INTEGRALISM A WAY OUT OF POLARIZED WORLDVIEWS

It goes without saying that debate is polarized today. The left is convinced they are right. The right know they have the truth. Going beyond both into underlying worldviews might create understanding and help alleviate the conflict.

    Currently there are three predominant worldviews at work in our society: traditional, modern, and postmodern. Each has its own strengths and pathologies. A fourth approach, integralism, takes the best from those three and lets go of the negative stuff.

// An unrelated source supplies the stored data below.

(** ** Deleting an object from the table *)
Lemma delete_object_spec du s m uid cid : serving V c du s m -> uid <> TFM_PS_INVALID_UID ->
  wp (ps_object_table_delete_object uid cid) s
    (fun _ s' => serving V c True s' (delete (uid, cid) m) /\ uframe s s' /\ switched s s' /\
       forall i e, db_of s !! i = Some e -> used e -> key_of e = (uid, cid) -> free_at s' i)
    (fun e s' => e <> PSA_SUCCESS /\ uframe s s' /\
       (serving V c du s' m \/
        (mf /\ ~ up V (the_dev s') /\ recoverable V c (disk s') (delete (uid, cid) m)))).
Proof.
  intros H Huid. pose proof (serving_repr _ _ _ _ _ H) as Hrep. pose proof (db_wf _ _ _ H) as Hw.
  unfold ps_object_table_delete_object. apply wp_bind.
  eapply wp_mono; [by apply (entry_idx_spec V c Hc du s m)| |]; cbn beta.
  2:{ intros e s' (-> & -> & _). split; [done|]. split; [apply uframe_refl|by left]. }
  intros k s' (-> & i & e & o & -> & Hi & He & Hu & Hk & Ho & Hs).
  apply wp_bind, wp_reads. rewrite (entry_at_lookup i e _ He).
  apply wp_bind, wp_modify. unfold put_entry. rewrite Nat2Z.id.
  set (db := <[i := zero_entry]> (db_of s)). set (s1 := set_table (set_obj_db db (obj_table s)) s).
  assert (Hwd : Forall wf_entry db) by (apply wf_insert; [done|auto with ps]).
  assert (Hld : length db = length (db_of s)) by apply length_insert.
  assert (Hr1 : ram_ok c s1) by (apply with_db_ram; [apply H|done|done]).
  assert (Hrep1 : repr V c db (p_files (disk s)) (delete (uid, cid) m)).
  { rewrite <- Hk. by apply repr_delete. }
  apply wp_bind, wp_attempt.
  eapply wp_mono; [apply (save_switch du s s1 db m (delete (uid, cid) m)); try done| |]; cbn beta.
  - intros _ s2 (Hsv2 & Hf2 & Hsw). apply wp_ret. split; [done|]. split; [by eapply uframe_tframe|].
    split; [done|].
    intros j e' Hj Hu' Hk'. unfold free_at.
    rewrite (resealed_db _ _ (tf_table _ _ Hf2)). cbn.
    assert (j = i) as -> by (eapply (repr_uniq _ _ _ _ _ Hrep j i e' e); try done; congruence).
    unfold db. rewrite list_lookup_insert_eq by by apply lookup_lt_Some in He. intros e2 [= <-].
    apply zero_unused.
  - intros err s2 (Herr & Hf2 & Hc2). apply wp_bind, wp_modify, wp_fail. split; [done|].
    split; [by destruct Hf2 as [F1 F2 F3 F4 F5 F6 F7 F8]; split|].
    pose proof (resealed_db _ _ (tf_table _ _ Hf2)) as Hdb. cbn in Hdb.
    destruct Hc2 as [Hc2|Hc2]; [by right|left]. rewrite Hdb. apply Hc2.
    + apply wf_insert; [done|]. rewrite Forall_lookup in Hw. by apply (Hw i).
    + by rewrite length_insert.
    + by apply insert_back.
Qed.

    People in the traditionalist worldview hold positive values like fairness, honesty, duty, honour, patriotism, making sacrifices for the greater good, and traditional religion. These are the good people who voted for Donald Trump, not because they liked him personally but because he spoke their language about tradition. He was going to restore things to the way they used to be, and “make America great again.” They felt it would be hard to bring this about and so they needed a tough guy like Trump to make it happen.

    The pathology of this worldview is that it tends to be ethnocentric. It focuses on “our group” being totally right and everyone else being wrong. It is an “us versus them” mentality. This can result in racism, homophobia, and xenophobia, that is, fear of strangers or anyone different than us. So, it is not surprising that it is against having a never-ending influx of immigrants. People here can get stuck in rigid law and order.

    The second worldview, the modern, also has many positive values, mainly about independent thought and empowerment of the individual. The modern worldview is in favour of science, rationality, freedom, democracy, capitalism and global markets.

    The shadow side of modernism has been an insensitivity to minorities and those who through no fault of their own cannot keep up with the competition. It is marked by over-consumption of the world’s resources and resulting environmental degradation. And as the individual triumphs, there is no sense of community and the greater good.

    The postmodern worldview began around 1968 according to Richard Rohr, Ken Wilber, and others. On the positive side, postmodernism is obsessed with human rights and the absolute equality of all people, particularly women, blacks, indigenous people, people of colour, LGBTQ and the handicapped. It is sensitive to minorities and the marginalized. People who hold this worldview tend to be world-centric not ethnocentric. They want to include all groups, including the natural world, and so are extremely environmentally conscious. People who believe in progressive religion would fit in here.

    The pathology of this approach lies in the tendency of every new level of development to be overly-critical of the worldview that preceded it. So, postmodernism tends to be anti-modern. It is anti-capitalism, ignoring all the good things capitalism has brought us. It is wary of all hierarchies that could create inequality and believes there are no absolute, objective truths. In a post-truth world, people can get stuck in chaotic relativism and disorder.

    Those who hold the integral worldview try to live by Wilber’s dictum of “transcend and include.” This means that you keep developing, constantly working on transcending your previous worldviews, but also try to include all the positive things from each earlier stage of development.

    Integralists try to escape rigid order and chaotic disorder and bring about a healthy reordering of things. There are many people who are trying to do this such as Jeff Salzman with his podcast, The Daily Evolver,and Steve McIntosh with his book Developmental Politics. In religion, besides Rohr, there is Catholic bishop Robert Barron with his Word on Fire podcast, Brian McLaren, a major Protestant thinker with books like A New Kind of Christianity and Pope Francis with his “integral ecology” outlined in his 2015 encyclical “On Care for Our Common Home.”

    What the world needs now is to respect and include the positive values behind others’ worldviews, let go of the negatives and learn to work together to bring about a new post-pandemic reordering of society and life.